Figure 4: Online fine-tuning results on Robomimic benchmarks show GenPO++ offers fast, stable, and superior policy improvement with both deterministic and stochastic rollouts.
Real-World Robotic Manipulation
GenPO++ is deployed on a 12-DoF dexterous hand (RobotEra Xhand) for in-hand nut-bolt manipulation, emphasizing sim-to-real transfer capability. The method achieves higher reward acquisition and greater final performance than PPO, successfully controlling the hand to loosen nuts across several geometries without simulation privileged information.
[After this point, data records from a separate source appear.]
(** The identifier of the request of the fixture. *)
Lemma Get_identifier_canonical_witness :
  allBytes hexDigit "276f083751fa3dfd" = true
  /\ (1 <= String.length "276f083751fa3dfd" <= 16)%nat
  /\ (forall rest, "276f083751fa3dfd" = String "0" rest -> rest = "").
Proof.
  refine (Get_identifier_canonical tt "276f083751fa3dfd"
            (Add tt {[ "Type" := VString "Policy"; "Name" := VString "readonly" ]}
                 (SpecVault.fresh [])).2
            {| Fixture.policyType := "Policy"; Fixture.policyName := "readonly" |}
            None _ _).
  vm_compute. reflexivity.
Defined.

(** A bucket of three tokens. *)
Lemma bucket_reads_back_witness :
  serialize ["4f0c-a1"; "s.Xy9"; "hvs-77"] <> ""
  /\ strings.Split (serialize ["4f0c-a1"; "s.Xy9"; "hvs-77"]) ";"
     = ["4f0c-a1"; "s.Xy9"; "hvs-77"].
Proof.
  apply (bucket_reads_back ["4f0c-a1"; "s.Xy9"; "hvs-77"]).
  - discriminate.
  - repeat constructor.
Defined.

(** * More on the unseal relay *)

Section relay_more.

Context {W : Type} `{!strings.Unicode, !vault.Cubbyhole W, !vault.Wrapping W}.

(** X7: the first share of a ceremony.  When nothing is stored for
    [hash], [appendUnseal] wraps the share, writes a bucket that holds
    the one token and returns the list of that token together with
    whatever the write returned: if the write fails, the caller gets
    both the list and the error. *)
Theorem appendUnseal_first_share hash unseal (w : W) w1 token w2 err w3 :
  vault.ReadFromCubbyhole ("unseal_wrapping_tokens/" +:+ hash) w
    = ((None, None), w1) ->
  vault.WrapData "60m" {[ "unseal_token" := VString unseal ]} w1
    = ((token, None), w2) ->
  vault.WriteToCubbyhole ("unseal_wrapping_tokens/" +:+ hash)
    {[ "wrapping_tokens" := VString (serialize [token]) ]} w2 = (err, w3) ->
  appendUnseal hash unseal w = (Ret ([token], err), w3).
Proof.
  intros Hread Hwrap Hwrite. unfold appendUnseal, bind, call. rewrite Hread.
  unfold wrapAndStore, bind, call. rewrite Hwrap. cbn [app]. by rewrite Hwrite.
Qed.

(** X8: when the service refuses to wrap the share, [appendUnseal]
    returns that error and no list, and the world is as the refusal
    left it: the bucket is not written, whether it existed or not. *)
Theorem appendUnseal_wrap_refused hash unseal (w : W) resp w1 token e w2 :
  vault.ReadFromCubbyhole ("unseal_wrapping_tokens/" +:+ hash) w
    = ((resp, None), w1) ->
  (resp = None
   \/ exists secret raw,
        resp = Some secret
        /\ vault.Data secret !! "wrapping_tokens" = Some (VString raw)
        /\ raw <> "") ->
  vault.WrapData "60m" {[ "unseal_token" := VString unseal ]} w1
    = ((token, Some e), w2) ->
  appendUnseal hash unseal w = (Ret ([], Some e), w2).
Proof.
  intros Hread Hresp Hwrap. unfold appendUnseal, bind, call. rewrite Hread.
  destruct Hresp as [-> | (secret & raw & -> & Hraw & Hne)].
  - unfold wrapAndStore, bind, call. by rewrite Hwrap.
  - rewrite Hraw. cbn [assertString fst]. rewrite decide_False by done.
    unfold wrapAndStore, bind, call. by rewrite Hwrap.
Qed.

(** X11: a token that unwraps to a payload without [unseal_token]
    ends the call with the "timed out" error and no share, although
    the unwrap itself succeeded; the tokens after it are not
    unwrapped. *)
Theorem unwrapUnseals_missing_share pre t post (w : W) shares w1 data w2 :
  unwrapUnseals pre w = (Ret (shares, None), w1) ->
  vault.UnwrapData t w1 = ((data, None), w2) ->
  data !! "unseal_token" = None ->
  unwrapUnseals (pre ++ t :: post) w =
    (Ret ([], Some "One of the wrapping tokens timed out. Progress reset."), w2).
Proof.
  intros Hpre Hun Hnone. unfold unwrapUnseals in *.
  rewrite (unwrapFrom_app _ _ _ _ _ _ Hpre).
  cbn [unwrapFrom]. unfold bind, call. by rewrite Hun, Hnone.
Qed.

End relay_more.

(** The first of the tokens the service will issue. *)
Lemma appendUnseal_first_share_witness :
  exists w3,
    appendUnseal "c" "s1" (SpecVault.fresh ["t1"; "t2"]) = (Ret (["t1"], None), w3)
    /\ SpecVault.cubbyhole w3 !! "unseal_wrapping_tokens/c"
       = Some {[ "wrapping_tokens" := VString "t1" ]}.
Proof.
  eexists. split.
  - refine (appendUnseal_first_share "c" "s1" (SpecVault.fresh ["t1"; "t2"])
              _ "t1" _ None _ _ _ _); reflexivity.
  - reflexivity.
Defined.

(** A service with no token left, without and with a bucket. *)
Lemma appendUnseal_wrap_refused_witness :
  appendUnseal "c" "s1" (SpecVault.fresh [])
    = (Ret ([], Some "wrapping refused"), SpecVault.fresh [])
  /\ appendUnseal "c" "s2"
       {| SpecVault.cubbyhole :=
            {[ "unseal_wrapping_tokens/c" := {[ "wrapping_tokens" := VString "t1" ]} ]};
          SpecVault.wrapped := ∅;
          SpecVault.supply := [] |}
     = (Ret ([], Some "wrapping refused"),
        {| SpecVault.cubbyhole :=
             {[ "unseal_wrapping_tokens/c" := {[ "wrapping_tokens" := VString "t1" ]} ]};
           SpecVault.wrapped := ∅;
           SpecVault.supply := [] |}).
Proof.
  split.
  - refine (appendUnseal_wrap_refused "c" "s1" (SpecVault.fresh []) None _ "" _ _
              _ _ _).
    + reflexivity.
    + by left.
    + reflexivity.
  - refine (appendUnseal_wrap_refused "c" "s2" _
              (Some {| vault.Data := {[ "wrapping_tokens" := VString "t1" ]} |})
              _ "" _ _ _ _ _).
    + reflexivity.
    + right. eexists _, "t1". split; [reflexivity|]. split; [reflexivity|discriminate].
    + reflexivity.
Defined.

(** A token that wraps something else than a share, between two that
    wrap shares. *)
Lemma unwrapUnseals_missing_share_witness :
  exists w2,
    unwrapUnseals ["t1"; "t2"; "t3"]
      {| SpecVault.cubbyhole := ∅;
         SpecVault.wrapped :=
           {[ "t1" := {[ "unseal_token" := VString "s1" ]};
              "t2" := {[ "password" := VString "hunter2" ]};
              "t3" := {[ "unseal_token" := VString "s3" ]} ]};
         SpecVault.supply := [] |}
    = (Ret ([], Some "One of the wrapping tokens timed out. Progress reset."), w2)
    /\ is_Some (SpecVault.wrapped w2 !! "t3").
Proof.
  eexists. split.
  - eapply (unwrapUnseals_missing_share ["t1"] "t2" ["t3"]).
    + vm_compute. reflexivity.
    + vm_compute. reflexivity.
    + reflexivity.
  - vm_compute. by eexists.
Defined.

(** * The relay on the modelled service *)

Section relay_on_service.

Context `{!strings.Unicode}.

Import SpecVault.

(** X9: the share is never stored.  On the modelled service, what
    [appendUnseal] returns, what the cubbyhole holds afterwards and the
    tokens left to issue are the same for any two shares: the share
    only reaches the service inside the wrapped payload. *)
Theorem appendUnseal_share_not_stored hash (s s' : string) (w : world) :
  (appendUnseal hash s w).1 = (appendUnseal hash s' w).1
  /\ cubbyhole (appendUnseal hash s w).2 = cubbyhole (appendUnseal hash s' w).2
  /\ supply (appendUnseal hash s w).2 = supply (appendUnseal hash s' w).2
  /\ dom (wrapped (appendUnseal hash s w).2) = dom (wrapped (appendUnseal hash s' w).2).
Proof.
  unfold appendUnseal, bind, call. cbn. unfold read.
  destruct (cubbyhole w !! ("unseal_wrapping_tokens/" +:+ hash)) as [data|];
    cbn -[serialize].
  - destruct (decide _); [done|].
    unfold wrapAndStore, bind, call. cbn -[serialize]. unfold wrap.
    destruct (supply w) as [|t rest]; [done|]. cbn -[serialize].
    repeat split; try done. by rewrite !dom_insert_L.
  - unfold wrapAndStore, bind, call. cbn -[serialize]. unfold wrap.
    destruct (supply w) as [|t rest]; [done|]. cbn -[serialize].
    repeat split; try done. by rewrite !dom_insert_L.
Qed.

(** X10: the write replaces the bucket by the list the call has read
    plus its own token.  When two calls have read the same list [l]
    before either writes, both return without error, but afterwards
    the bucket holds [l] and the second token only: the first token,
    though it wraps its share, is not in the bucket. *)
Theorem stale_append_overwrites hash s1 s2 l t1 t2 rest (w : world) :
  supply w = t1 :: t2 :: rest -> t1 <> t2 ->
  exists w1 w2,
    wrapAndStore hash s1 l w = (Ret (l ++ [t1], None), w1)
    /\ wrapAndStore hash s2 l w1 = (Ret (l ++ [t2], None), w2)
    /\ cubbyhole w2 !! ("unseal_wrapping_tokens/" +:+ hash)
       = Some {[ "wrapping_tokens" := VString (serialize (l ++ [t2])) ]}
    /\ wrapped w2 !! t1 = Some {[ "unseal_token" := VString s1 ]}.
Proof.
  intros Hsupply Hne.
  unfold wrapAndStore, bind, call. cbn -[serialize]. unfold wrap.
  rewrite Hsupply. cbn -[serialize]. unfold write. cbn -[serialize].
  eexists _, _. split; [done|]. split; [done|]. cbn -[serialize]. split.
  - by rewrite lookup_insert_eq.
  - rewrite lookup_insert_ne by done. by rewrite lookup_insert_eq.
Qed.

(** Unwrapping only removes tokens. *)
Lemma unwrapFrom_world toks : forall acc (w : world),
  cubbyhole (unwrapFrom toks acc w).2 = cubbyhole w
  /\ supply (unwrapFrom toks acc w).2 = supply w
  /\ (forall t, wrapped w !! t = None -> wrapped (unwrapFrom toks acc w).2 !! t = None).
Proof.
  induction toks as [|t toks IH]; intros acc w; [done|].
  cbn [unwrapFrom]. unfold bind, call. cbn. unfold unwrap.
  destruct (wrapped w !! t) as [data|] eqn:Ht; cbn; [|done].
  destruct (data !! "unseal_token") as [[]|]; cbn; try done;
    try (repeat split; try done; intros t' Ht';
         destruct (decide (t = t')) as [->|]; 
         [apply lookup_delete_eq | by rewrite lookup_delete_ne]).
  destruct (IH (acc ++ [s])
              {| cubbyhole := cubbyhole w; wrapped := delete t (wrapped w);
                 supply := supply w |}) as (Hc & Hs & Hw).
  repeat split; try done.
  intros t' Ht'. apply Hw. cbn.
  destruct (decide (t = t')) as [->|]; 
    [apply lookup_delete_eq | by rewrite lookup_delete_ne].
Qed.

(** A call that returns shares has consumed every token it was given. *)
Lemma unwrapFrom_consumes toks : forall acc (w : world) shares w',
  unwrapFrom toks acc w = (Ret (shares, None), w') ->
  forall t, t ∈ toks -> wrapped w' !! t = None.
Proof.
  induction toks as [|t toks IH]; intros acc w shares w' Hrun t' Hin.
  { by apply elem_of_nil in Hin. }
  cbn [unwrapFrom] in Hrun. unfold bind, call in Hrun. cbn in Hrun.
  unfold unwrap in Hrun.
  destruct (wrapped w !! t) as [data|] eqn:Ht; cbn in Hrun; [|done].
  destruct (data !! "unseal_token") as [[]|]; cbn in Hrun; try done.
  destruct (decide (t' ∈ toks)) as [Hin'|Hnotin].
  - by apply (IH _ _ _ _ Hrun).
  - apply elem_of_cons in Hin as [->|]; [|done].
    pose proof (unwrapFrom_world toks (acc ++ [s])
                  {| cubbyhole := cubbyhole w; wrapped := delete t (wrapped w);
                     supply := supply w |}) as (_ & _ & Hgone).
    rewrite Hrun in Hgone. cbn in Hgone. apply Hgone, lookup_delete_eq.
Qed.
Figure 5: Video frames of GenPO++ real-world deployment: robust nut loosening on multiple bolt geometries. Policies were trained in simulation but generalize to physical hardware due to improved policy expressiveness and robust on-policy optimization.
Empirical Analysis
Ablation experiments show that GenPO++ is robust to moderate values of the solver-history coefficient σ. Memory and compute analysis reveals a favorable scaling profile compared to classical invertible flow policy methods, especially in high-dimensional action settings. Additional experiments also confirm sample-efficiency gains across various solver step numbers.
Implications and Future Directions
The main practical implication is that GenPO++ enables scalable, stable, and efficient use of flow-based generative models in on-policy RL, eliminating the core bottleneck of exact action-density computation. Notably, it avoids dummy-action overheads and works natively with any expressive pretrained generative policy—thereby facilitating robust fine-tuning and sim-to-real transfer.
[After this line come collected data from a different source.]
(** X20.  Seen from the network, the variant with one timestamp per window
    sends at most 4 requests in any span of 1000 ms and at most 120 in any
    span of 60000 ms: whatever the requests are and however the network
    answers, serving calls whose clock readings lie in such a span adds no
    more POSTs to the log, when the counters start in bounds. *)
Theorem X20_posts_in_any_span_are_bounded
    (a : Z) (calls : list (Part000.Env * Mcp.CallToolRequest)) (w : Part000.World) :
  Part000_inBounds (Part000.rateLimits w) ->
  ((forall c, In c calls -> a <= Part000.now (fst c) <= a + 1000) ->
   posts (Part000.fetched (Part000_serve calls w)) <= posts (Part000.fetched w) + 4) /\
  ((forall c, In c calls -> a <= Part000.now (fst c) <= a + 60000) ->
   posts (Part000.fetched (Part000_serve calls w)) <= posts (Part000.fetched w) + 120).
Proof.
  intros [[Hs0 Hs2] [Hm0 Hm60]].
  destruct (Part000_serve_runs_limiter calls w) as [_ Hp]. rewrite Hp.
  split; intros Hin.
  - assert (Hb := Part000_second_span a (Part000_checkedAt calls) (Part000.rateLimits w) Hs2).
    assert (Ht : forall t, In t (Part000_checkedAt calls) -> a <= t <= a + 1000).
    { intros t Ht. apply Part000_checkedAt_in in Ht as (c & Hc & ->). apply Hin, Hc. }
    specialize (Hb Ht). lia.
  - assert (Hb := Part000_minute_span a (Part000_checkedAt calls) (Part000.rateLimits w) Hm60).
    assert (Ht : forall t, In t (Part000_checkedAt calls) -> a <= t <= a + 60000).
    { intros t Ht. apply Part000_checkedAt_in in Ht as (c & Hc & ->). apply Hin, Hc. }
    specialize (Hb Ht). lia.
Qed.

(** X20, an instance: five scrape calls in the first millisecond after
    start-up while the network is down. *)
Lemma X20_posts_in_any_span_are_bounded_witness :
  let call := (Part000_env 0 offline offline, scrapeRequest) in
  posts (Part000.fetched (Part000_serve [call; call; call; call; call] Part000_idle)) <= 4.
Proof.
  intros call.
  assert (Hb : Part000_inBounds (Part000.rateLimits Part000_idle))
    by (unfold Part000_inBounds; cbn; lia).
  apply (proj1 (X20_posts_in_any_span_are_bounded 0 [call; call; call; call; call]
                  Part000_idle Hb)).
  intros c Hc. cbn in Hc.
  repeat (destruct Hc as [Hc|Hc]; [subst c; cbn; lia|]). destruct Hc.
Defined.

(** X21.  Seen from the network, [index.ts] sends at most sixty requests in
    the life of the process: from the start-up state, whatever the calls
    are, whenever they come and however the network answers, the log never
    holds more than 60 POSTs, and their number is the minute counter. *)
Theorem X21_index_ts_sends_sixty_posts_in_all
    (JSON_stringify : Js.value -> string)
    (calls : list (IndexTs.Env * Mcp.CallToolRequest)) :
  let w := IndexTs_serve JSON_stringify calls IndexTs_idle in
  posts (IndexTs.fetched w) = IndexTs.minute (IndexTs.requestCount w) /\
  posts (IndexTs.fetched w) <= 60.
Proof.
  cbv zeta.
  destruct (IndexTs_serve_runs_limiter JSON_stringify calls IndexTs_idle) as [Hl Hp].
  rewrite Hl, Hp.
  pose proof (IndexTs_minute_counts_admissions (IndexTs_checkedAt calls)
                (IndexTs.requestCount IndexTs_idle)) as Hc.
  assert (Hb : IndexTs_inBounds (IndexTs.requestCount IndexTs_idle))
    by (unfold IndexTs_inBounds; cbn; lia).
  apply (runCalls_invariant IndexTs.checkRateLimit IndexTs_inBounds
           (fun t s => IndexTs_inBounds_step t s) (IndexTs_checkedAt calls)) in Hb.
  destruct Hb as [_ Hm].
  cbn [IndexTs_idle IndexTs.requestCount IndexTs.fetched IndexTs.minute] in *.
  unfold posts at 1 2; cbn [List.length Z.of_nat]. lia.
Qed.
Theoretically, this framework opens research directions toward adaptive solver-history management (e.g., dynamic σ scheduling), application to more complex stochastic process models, and scaling to hierarchical or long-horizon autoregressive policies. The approach—embedding solver states instead of action augmentation—could inform invertibility designs for broader probabilistic inference tasks in RL and decision making.
Conclusion
GenPO++ advances generative policy optimization by providing a reversibility mechanism that is both exact and computationally efficient. Through solver-history state augmentation, GenPO++ achieves exact, Jacobian-free likelihood-ratio computation without inflating the action space or incurring costly neural Jacobian-trace operations. Empirical results—across simulated physics, policy fine-tuning, and real robotic tasks—consistently support the claim that exact reversible likelihood-ratio optimization improves both stability and final performance over prior art. Careful tuning of the solver coefficient σ0 remains an open question, but this work provides a robust and scalable template for deploying expressive generative policies in high-dimensional, real-world RL environments.